WHAT THE TASK ASKS ▸ Scan the entries that follow and give only the number of lines containing "constructor".

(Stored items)

(** * What the tables ask of their users

    [client] is the invariant of the memory the items of the tables live in.  A
    function a table is registered with must take the item out of the table,
    and do nothing else to the tables. *)
Definition same_bits {T} (cb : T -> Prop) (s s' : nbr_tables T) : Prop :=
  table_index s' = table_index s /\ all_tables s' = all_tables s /\
  forall t k, registered s t -> cb t -> nbr_get_bit s' (used_map s') t (Some k) = nbr_get_bit s (used_map s) t (Some k).

Class NbrClient (T W : Type) `{EqDecision T} `{NbrWorld T W} (client : W -> Prop) : Prop := {
  get_upd : forall f w, nbr_get (nbr_upd f w) = f (nbr_get w);
  get_zero : forall t i w, nbr_get (item_zero t i w) = nbr_get w;
  client_upd : forall f w, client w -> same_bits (fun t => is_Some (callback t)) (nbr_get w) (f (nbr_get w)) ->
    (exists p ks, nbr_inv (f (nbr_get w)) p ks) -> client (nbr_upd f w);
  callback_ok : forall t f k w, client w -> callback t = Some f -> registered (nbr_get w) t ->
    (k < NBR_TABLE_MAX_NEIGHBORS)%nat -> nbr_get_bit (nbr_get w) (used_map (nbr_get w)) t (Some k) = true ->
    exists w', f k w = Some w' /\ client w' /\ nbr_get w' = (nbr_table_remove (nbr_get w) t (Some k)).1 }.

(** [s'] is [s] with bits of neighbour [k] cleared. *)
Record clears {T} (k : nat) (s s' : nbr_tables T) : Prop := {
  cl_mem : neighbor_addr_mem s' = neighbor_addr_mem s;
  cl_next : key_next s' = key_next s;
  cl_keys : nbr_table_keys s' = nbr_table_keys s;
  cl_tables : all_tables s' = all_tables s;
  cl_num : num_tables s' = num_tables s;
  cl_index : table_index s' = table_index s;
  cl_used : length (used_map s') = length (used_map s) /\ (bytes (used_map s) -> bytes (used_map s'));
  cl_locked : length (locked_map s') = length (locked_map s) /\ (bytes (locked_map s) -> bytes (locked_map s'));
  cl_other : forall j, j <> k -> rd8 (used_map s') (Z.of_nat j) = rd8 (used_map s) (Z.of_nat j) /\
    rd8 (locked_map s') (Z.of_nat j) = rd8 (locked_map s) (Z.of_nat j);
  cl_used_k : forall b, Z.testbit (rd8 (used_map s') (Z.of_nat k)) b = true -> Z.testbit (rd8 (used_map s) (Z.of_nat k)) b = true;
  cl_locked_k : forall b, Z.testbit (rd8 (locked_map s') (Z.of_nat k)) b = true -> Z.testbit (rd8 (locked_map s) (Z.of_nat k)) b = true }.

Section client.
Context {T : Type} `{EqDecision T}.
Implicit Types (s : nbr_tables T) (t : T).

Lemma clears_refl k s : clears k s s.
Proof. by constructor. Qed.
Lemma clears_trans k s1 s2 s3 : clears k s1 s2 -> clears k s2 s3 -> clears k s1 s3.
Proof.
  intros [] []; constructor; try (intros; rewrite ?H in *; congruence || (by eauto)).
  - naive_solver congruence.
  - naive_solver congruence.
  - intros j Hj. destruct (cl_other0 j Hj), (cl_other1 j Hj). split; congruence.
Qed.
Lemma clears_registered k s s' t : clears k s s' -> registered s t <-> registered s' t.
Proof. intros Hc. unfold registered. by rewrite (cl_index _ _ _ Hc), (cl_tables _ _ _ Hc). Qed.

(** The bytes of a bitmap after one bit was written. *)
Lemma set_bit_rd s bm t k v j : registered s t -> bytes bm -> (k < length bm)%nat ->
  rd8 (nbr_set_bit s bm t (Some k) v).1 (Z.of_nat j) =
    if decide (j = k) then (if v then Z.setbit else Z.clearbit) (rd8 bm (Z.of_nat k)) (table_index s t) else rd8 bm (Z.of_nat j).
Proof. intros Hr Hb Hk. rewrite set_bit_eq by done. by apply rd8_insert. Qed.
Lemma clearbit_sub x n b : Z.testbit (Z.clearbit x n) b = true -> Z.testbit x b = true.
Proof. rewrite Z.clearbit_eqb. by intros [? _]%andb_true_iff. Qed.

Lemma remove_eq s t item : (nbr_table_remove s t item).1 =
  s <| used_map := (nbr_set_bit s (used_map s) t item false).1 |> <| locked_map := (nbr_set_bit s (locked_map s) t item false).1 |>.
Proof. unfold nbr_table_remove. by destruct (nbr_set_bit s (used_map s) t item false), (nbr_set_bit s (locked_map s) t item false). Qed.
Definition maps_ok s : Prop :=
  (length (used_map s) = NBR_TABLE_MAX_NEIGHBORS /\ bytes (used_map s)) /\
  (length (locked_map s) = NBR_TABLE_MAX_NEIGHBORS /\ bytes (locked_map s)).
Lemma remove_clears s t k : registered s t -> maps_ok s -> (k < NBR_TABLE_MAX_NEIGHBORS)%nat ->
  clears k s (nbr_table_remove s t (Some k)).1 /\
  Z.testbit (rd8 (used_map (nbr_table_remove s t (Some k)).1) (Z.of_nat k)) (table_index s t) = false.
Proof.
  intros Hr [[Hlu Hbu] [Hll Hbl]] Hk. rewrite remove_eq. cbn [used_map locked_map set_field].
  assert (Hi := Hr). destruct Hi as [Hi _]. split.
  - constructor; cbn [neighbor_addr_mem key_next nbr_table_keys all_tables num_tables table_index used_map locked_map set_field]; try done.
    + destruct (set_bit_bytes s (used_map s) t (Some k) false Hbu). by split.
    + destruct (set_bit_bytes s (locked_map s) t (Some k) false Hbl). by split.
    + intros j Hj. rewrite !set_bit_rd by (done || lia). by rewrite !decide_False.
    + intros b. rewrite set_bit_rd by (done || lia). rewrite decide_True by done. apply clearbit_sub.
    + intros b. rewrite set_bit_rd by (done || lia). rewrite decide_True by done. apply clearbit_sub.
  - rewrite set_bit_rd by (done || lia). rewrite decide_True by done. rewrite Z.clearbit_eqb, Z.eqb_refl. apply andb_false_r.
Qed.
Lemma clears_maps_ok k s s' : clears k s s' -> maps_ok s -> maps_ok s'.
Proof. intros [] [[] []]. unfold maps_ok. naive_solver congruence. Qed.
Lemma wf_maps_ok s p ks : nbr_inv s p ks -> maps_ok s.
Proof. intros []. by split. Qed.
End client.

Section add.
Context {T W : Type} `{EqDecision T} `{NbrWorld T W} (client : W -> Prop) `{!NbrClient T W client}.
Implicit Types (s : nbr_tables T) (t : T) (w : W).

Lemma call_tables_spec k n : forall i w, client w -> maps_ok (nbr_get w) -> (k < NBR_TABLE_MAX_NEIGHBORS)%nat ->
  (forall j t, all_tables (nbr_get w) !! j = Some (Some t) -> table_index (nbr_get w) t = Z.of_nat j) -> (i + n <= 8)%nat ->
  exists w', call_tables i n k w = Some w' /\ client w' /\ clears k (nbr_get w) (nbr_get w') /\
    forall t, registered (nbr_get w) t -> is_Some (callback t) -> Z.of_nat i <= table_index (nbr_get w) t < Z.of_nat (i + n) ->
      Z.testbit (rd8 (used_map (nbr_get w')) (Z.of_nat k)) (table_index (nbr_get w) t) = false.
Proof.
  induction n as [|n IH]; intros i w Hc Hm Hk Hix Hn; cbn [call_tables].
  { exists w. split; [done|]. split; [done|]. split; [apply clears_refl|]. lia. }
  assert (exists w1, match all_tables (nbr_get w) !! i with
            | Some (Some t) => match callback t with
                | Some f => if nbr_get_bit (nbr_get w) (used_map (nbr_get w)) t (Some k) then f k w else Some w
                | None => Some w end
            | _ => Some w end = Some w1 /\ client w1 /\ clears k (nbr_get w) (nbr_get w1) /\
          forall t, registered (nbr_get w) t -> is_Some (callback t) -> table_index (nbr_get w) t = Z.of_nat i ->
            Z.testbit (rd8 (used_map (nbr_get w1)) (Z.of_nat k)) (table_index (nbr_get w) t) = false) as (w1 & -> & Hc1 & Hcl & Hz).
  { destruct (all_tables (nbr_get w) !! i) as [[t|]|] eqn:Et.
    2,3: exists w; split; [done|]; split; [done|]; split; [apply clears_refl|]; intros t [? Hr] _ Hti;
         rewrite Hti, Nat2Z.id in Hr; congruence.
    assert (forall t', registered (nbr_get w) t' -> table_index (nbr_get w) t' = Z.of_nat i -> t' = t) as Huniq.
    { intros t' [? Hr] Hti. rewrite Hti, Nat2Z.id in Hr. congruence. }
    destruct (callback t) as [f|] eqn:Ef.
    2: { exists w. split; [done|]. split; [done|]. split; [apply clears_refl|]. intros t' Hr [? Hf] Hti.
         rewrite (Huniq t' Hr Hti), Ef in Hf. done. }
    assert (registered (nbr_get w) t) as Hr.
    { pose proof (Hix i t Et) as Hti. split; [lia|]. by rewrite Hti, Nat2Z.id. }
    destruct (nbr_get_bit _ _ _ _) eqn:Eb.
    - destruct (callback_ok t f k w Hc Ef Hr Hk Eb) as (w1 & -> & Hc1 & E1). exists w1. split; [done|]. split; [done|].
      destruct (remove_clears _ t k Hr Hm Hk) as [Hcl Hz]. rewrite E1. split; [done|].
      intros t' Hr' _ Hti. by rewrite (Huniq t' Hr' Hti).
    - exists w. split; [done|]. split; [done|]. split; [apply clears_refl|]. intros t' Hr' _ Hti.
      rewrite (Huniq t' Hr' Hti). by rewrite <- (get_bit_spec _ (used_map (nbr_get w)) t k Hr). }
  cbn [mbind option_bind]. destruct (IH (S i) w1) as (w2 & -> & Hc2 & Hcl2 & Hz2); [done|by eapply clears_maps_ok|done| |lia|].
  { intros j t. rewrite (cl_tables _ _ _ Hcl), (cl_index _ _ _ Hcl). apply Hix. }
  exists w2. split; [done|]. split; [done|]. split; [by eapply clears_trans|].
  intros t Hr Hcb Hti. destruct (decide (table_index (nbr_get w) t = Z.of_nat i)) as [Hi|Hi].
  - specialize (Hz t Hr Hcb Hi). apply not_true_is_false. intros Hb. apply (cl_used_k _ _ _ Hcl2) in Hb. congruence.
  - rewrite <- (cl_index _ _ _ Hcl). apply Hz2; [by apply (clears_registered _ _ _ _ Hcl)|done|].
    rewrite (cl_index _ _ _ Hcl). lia.
Qed.

Lemma find_nbr_None ll (l : list neighbor) : find_nbr ll l = None <-> forall n, n ∈ l -> n_lladdr n <> ll.
Proof.
  unfold find_nbr. rewrite find_index_None, Forall_forall. split; intros Hf n Hn; specialize (Hf n Hn); cbn in *.
  - apply bool_decide_eq_false in Hf. congruence.
  - apply bool_decide_eq_false. congruence.
Qed.
Lemma elem_of_view s ks n : n ∈ view s ks <-> exists k, k ∈ ks /\
  n = Neighbor (key_lladdr s k) (rd8 (used_map s) (Z.of_nat k)) (rd8 (locked_map s) (Z.of_nat k)).
Proof. unfold view. rewrite list_elem_of_fmap. naive_solver. Qed.
Lemma view_ext s s' ks : (forall k, k ∈ ks -> key_lladdr s' k = key_lladdr s k /\
    rd8 (used_map s') (Z.of_nat k) = rd8 (used_map s) (Z.of_nat k) /\
    rd8 (locked_map s') (Z.of_nat k) = rd8 (locked_map s) (Z.of_nat k)) -> view s' ks = view s ks.
Proof. intros Hk. apply map_ext_in. intros k Hin%list_elem_of_In. by destruct (Hk k Hin) as (-> & -> & ->). Qed.

(** Linking a fresh key. *)
Lemma attach s ks k ll : nbr_inv s (Some k) ks -> k ∉ ks -> lladdr_ok ll -> find_nbr ll (view s ks) = None ->
  exists nx hd, list_add (key_next s) (nbr_table_keys s) k = Some (nx, hd) /\
    let s' := s <| key_next := nx |> <| nbr_table_keys := hd |>
                <| neighbor_addr_mem ::= set_field memb_mem (<[k := rimeaddr_copy ll]>) |> in
    nbr_wf s' (ks ++ [k]) /\ view s' (ks ++ [k]) = view s ks ++ [Neighbor ll 0 0].
Proof.
  intros Hw Hk Hl Hf. assert (in_use (neighbor_addr_mem s) k) as Huse by (apply (nw_alloc _ _ _ Hw); by right).
  assert (k < NBR_TABLE_MAX_NEIGHBORS)%nat as Hlt.
  { rewrite <- (nw_num _ _ _ Hw), <- (memb_len _ (nw_memb _ _ _ Hw)). by eapply lookup_lt_Some. }
  destruct (list_add_spec _ _ _ k (nw_keys _ _ _ Hw)) as (nx & hd & E & Hc & Hu); [by apply (nw_dom _ _ _ Hw)|].
  rewrite without_notin in Hc by done. exists nx, hd. split; [done|]. intros s'.
  assert (rimeaddr_copy ll = ll) as Hcopy by (unfold rimeaddr_copy; apply take_ge; unfold lladdr_ok in Hl; lia).
  pose proof (nw_num _ _ _ Hw) as Hnum. unfold memb_num in Hnum.
  assert (forall j, key_lladdr s' j = if decide (j = k) then ll else key_lladdr s j) as Hkey.
  { intros j. unfold key_lladdr, s'. cbn. rewrite Hcopy.
    case_decide; [subst; by rewrite list_lookup_insert_eq by lia|by rewrite list_lookup_insert_ne]. }
  destruct (nw_free _ _ _ Hw k Hlt Hk) as [Hz1 Hz2]. split.
  - constructor; cbn [neighbor_addr_mem key_next nbr_table_keys all_tables num_tables table_index used_map locked_map set_field s'].
    + split; [cbn; unfold memb_num; cbn; rewrite length_insert|]; apply (nw_memb _ _ _ Hw).
    + unfold memb_num. cbn. by rewrite length_insert.
    + cbn. rewrite Hcopy. apply Forall_insert; [apply (nw_ll _ _ _ Hw)|done].
    + intros j. rewrite (upd_dom _ _ _ Hu). apply (nw_dom _ _ _ Hw).
    + done.
    + intros j. unfold in_use. cbn. fold (in_use (neighbor_addr_mem s) j). rewrite (nw_alloc _ _ _ Hw), elem_of_app. set_solver.
    + apply (nw_used _ _ _ Hw).
    + apply (nw_locked _ _ _ Hw).
    + intros j Hj Hjk. apply (nw_free _ _ _ Hw); [done|set_solver].
    + apply (nw_tables _ _ _ Hw).
    + apply (nw_index _ _ _ Hw).
  - rewrite view_app. f_equal.
    + apply view_ext. intros j Hj. rewrite Hkey, decide_False by set_solver. done.
    + cbn. rewrite Hkey, decide_True by done. unfold s'. cbn. by rewrite Hz1, Hz2.
Qed.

TASK ANSWER ▸ 4